28 de Octubre del 2002
Fiesta de los Santos Apóstoles Simón y Judas
Vienen los Santos Simón y Judas. Dicen: "Alabado sea Jesús." San Judas tiene
tez oscura y está parcialmente calvo; está sosteniendo una especie de peto
sobre su pecho. Ambos tienen pequeñas llamas sobre la cabeza.
San Judas dice: "Hay muchos factores que forman el valor. El alma debe tener
profunda fe, esperanza y amor, pues éstos tres engendran confianza. La
confianza da como fruto el valor."
"El corazón valiente es el que puede perseverar a pesar de todas las
circunstancias adversas."
"Dalo a conocer.”
12 de Febrero del 2011
Mensaje Público
San Judas dice: “Alabado sea Jesús.”
“Ayer tuviste dificultad para lograr entrar a una habitación porque la
cerradura de la puerta estaba rota. Por mucho que lo intentaste, no pudiste
entrar por la puerta. Finalmente lograste entrar por una puerta
trasera.”
“Esto es comparable con la entrada del alma al Cielo. El Amor Santo es
la puerta. Los que no viven en Amor Santo no entrarán al Paraíso.
En este caso, sin embargo, no hay puerta trasera, pues el Amor Santo es el
Corazón de María Inmaculada. No hay alternativa, pues el Corazón de
María es la Puerta de Entrada a la Nueva Jerusalén. No hay otra
entrada, no hay ruta alterna. El Amor Santo es la puerta, la entrada y
la llave maestra a la vida eterna.”
SAN JUDAS TADEO
APOSTOL. PATRON DE LOS CASOS DIFICILES Y DESESPERADOS
28 de octubre (junto con Simón el Cananeo)
Judas
Tadeo es uno de los doce discípulos de Jesús. Hermano de Santiago el
Menor, y primo de Jesús. A San Judas se le llama Tadeo para
diferenciarlo de Judas Iscariote que fue el que vendió a Jesús.

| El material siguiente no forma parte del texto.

(** Body of [icons.forEach(([size, iconPath]) => { ... })]: it reports
    what it can tell at once and returns the call of [validateIcon] that
    it pushes on [promises], with the paths of [errorIcons]. *)
Definition checkIcon `{Messages} `{Imports}
    (acc : list (string * value) * list string) (icon : value * value)
    : M (list (string * value) * list string) :=
  let '(promises, errorIcons) := acc in
  let '(size, iconPath) := icon in
  _path ← lift (normalizePath iconPath);
  fs ← ioFiles;
  exists_ ← lift (hasOwnProperty fs _path);
  if negb exists_ then
    if negb (includes errorIcons _path) then
      collect (addError (manifestIconMissing _path));;
      invalidate;;
      mret (promises, errorIcons ++ [_path])
    else mret (promises, errorIcons)
  else if negb (includes IMAGE_FILE_EXTENSIONS (getNormalizedExtension _path))
  then
    when (negb (includes errorIcons _path))
      (collect (addWarning WRONG_ICON_EXTENSION));;
    mret (promises, errorIcons)
  else mret (promises ++ [(_path, size)], errorIcons).

Fixpoint foldM {A B} (f : B -> A -> M B) (xs : list A) (b : B) : M B :=
  match xs with
  | [] => mret b
  | x :: xs' => b' ← f b x; foldM f xs' b'
  end.

(** [validateIcons()] with its promises settled.  The calls of
    [validateIcon] go on when the loop is over; they run here in the
    order of [promises]. *)
Definition validateIcons `{Messages} `{Imports} : M unit :=
  p ← this;
  icons ← lift (collectIcons (parsedJSON p));
  '(promises, _) ← foldM checkIcon icons ([], []);
  forEach promises (fun '(_path, size) => validateIcon _path size).

(** ** The other rules of [_validate] *)

(** [ToNumber]; a string goes to the runtime. *)
Definition toNumber `{Imports} (v : value) : option Z :=
  match v with
  | VUndefined => None
  | VNull => Some 0%Z
  | VBool b => Some (if b then 1 else 0)%Z
  | VNum n => Some n
  | VStr s => stringToNumber s
  | VArr _ | VObj _ => stringToNumber (js_String v)
  end.

(** [v < 3] and [v >= 3] *)
Definition lessThan3 `{Imports} (v : value) : bool :=
  match toNumber v with
  | Some n => (n <? 3)%Z
  | None => false
  end.

Definition atLeast3 `{Imports} (v : value) : bool :=
  match toNumber v with
  | Some n => (3 <=? n)%Z
  | None => false
  end.

(** [this.parsedJSON.k = v].  The rules assign after they have read a
    truthy property of [this.parsedJSON] by name, which only an object
    has. *)
Definition assign (k : string) (v : value) : M unit :=
  fun p =>
    match parsedJSON p with
    | VObj props => Done tt (set_parsedJSON (VObj (setProp k v props)) p)
    | _ => Raised p
    end.

(** [if (this.parsedJSON.manifest_version < 3) { ... }] *)
Definition validateApplications `{Messages} `{Imports} : M unit :=
  manifest_version ← manifest "manifest_version";
  when (lessThan3 manifest_version) (
    browser_specific_settings ← manifest "browser_specific_settings";
    applications ← manifest "applications";
    if truthy browser_specific_settings && truthy applications then
      collect (addWarning IGNORED_APPLICATIONS_PROPERTY)
    else
      when (truthy applications) (
        collect (addWarning APPLICATIONS_DEPRECATED))).

Definition mergeBrowserSpecificSettings : M unit :=
  browser_specific_settings ← manifest "browser_specific_settings";
  gecko ← lift (js_and browser_specific_settings
                  (get browser_specific_settings "gecko"));
  when (truthy gecko) (assign "applications" browser_specific_settings).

Judas es una palabra hebrea que significa ‘alabanzas a Dios’ y Tadeo
“valiente para proclamar su fe."Las Sagradas Escrituras refieren que tuvo otros dos hermanos José y
Simón (Mt 13,54) y que su madre también estuvo a los pies de la Cruz
cuando murió Jesús (Jn 19,25. El estuvo presente en la Ultima Cena (Jn.
14, 22) y el día de Pentecostés (Hechos 2).
Fue misionero en Mesopotamia, y después se unió a Simón en Libia,
donde los dos Apóstoles predicaron el Evangelio. San Judas y San
Simón sufrieron martirio en Suanis, ciudad de Persia; a San Judas le
cortaron la cabeza con un hacha.
Sus restos se veneran en la Basílica de San Pedro.